------ Supplied data

Lemma run_migrations d :
  ternal_schema d = [] ∨ ternal_schema d = [1%Z] →
  ∃ d' rs, run_statements migrations d = Some (d', rs) ∧ migrated d' ∧ same_rows d d' ∧
    Forall (λ n, table_exists n d' = true) created_tables.
Proof.
  intros Hs. unfold migrations. cbn [run_statements].
  repeat first
    [ rewrite run_create_table; cbn [run_statements]
    | rewrite run_create_index by (rewrite ?table_exists_add; reflexivity); cbn [run_statements] ].
  set (d1 := add_table "authorized_keys_snapshot_grants" _).
  assert (Hm : table_exists "ternal_schema" d1 = true)
    by (unfold d1; rewrite !table_exists_add; reflexivity).
  assert (Hall : Forall (λ n, table_exists n d1 = true) created_tables).
  { unfold created_tables, d1. repeat (apply List.Forall_cons; [rewrite !table_exists_add; reflexivity|]).
    apply List.Forall_nil. }
  assert (Ht : table_exists "trust_state" d1 = table_exists "trust_state" d)
    by (unfold d1; rewrite !table_exists_add; reflexivity).
  unfold run_statement, insert_marker. simpl. rewrite Hm. simpl.
  change (ternal_schema d1) with (ternal_schema d).
  destruct Hs as [Hs|Hs]; rewrite Hs; simpl; do 2 eexists; (split; [reflexivity|]);
    unfold migrated, same_rows; simpl; split_and!; done.
Qed.

#[local] Opaque migrations.

(** ** Healthy runs of the reads *)

Lemma count_one name d : count_names [name] d = if table_exists name d then 1%Z else 0%Z.
Proof.
  unfold count_names, table_exists. simpl. rewrite union_empty_r_L.
  case_bool_decide as H.
  - replace (sqlite_master d ∩ {[name]}) with ({[name]} : gset string) by set_solver. by rewrite size_singleton.
  - replace (sqlite_master d ∩ {[name]}) with (∅ : gset string) by set_solver. by rewrite size_empty.
Qed.

Section healthy.
Context (s : script) (Hs : healthy s Caller).

Lemma hseq_query {X} (q : database → option X) σ n x :
  q (db σ) = Some x → seq s (queryRaw Caller q) (σ, n) = (Ok x, (σ, S n)).
Proof.
  intros Hq. unfold queryRaw. destruct (seq_query s Caller q σ n) as (res & -> & _ & H).
  by rewrite (H x Hs Hq).
Qed.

------------

▶ _Task statement_: What is the number of lines in the records that contain "queryRaw"? Answer with it alone.

▶ _Written reply_: 2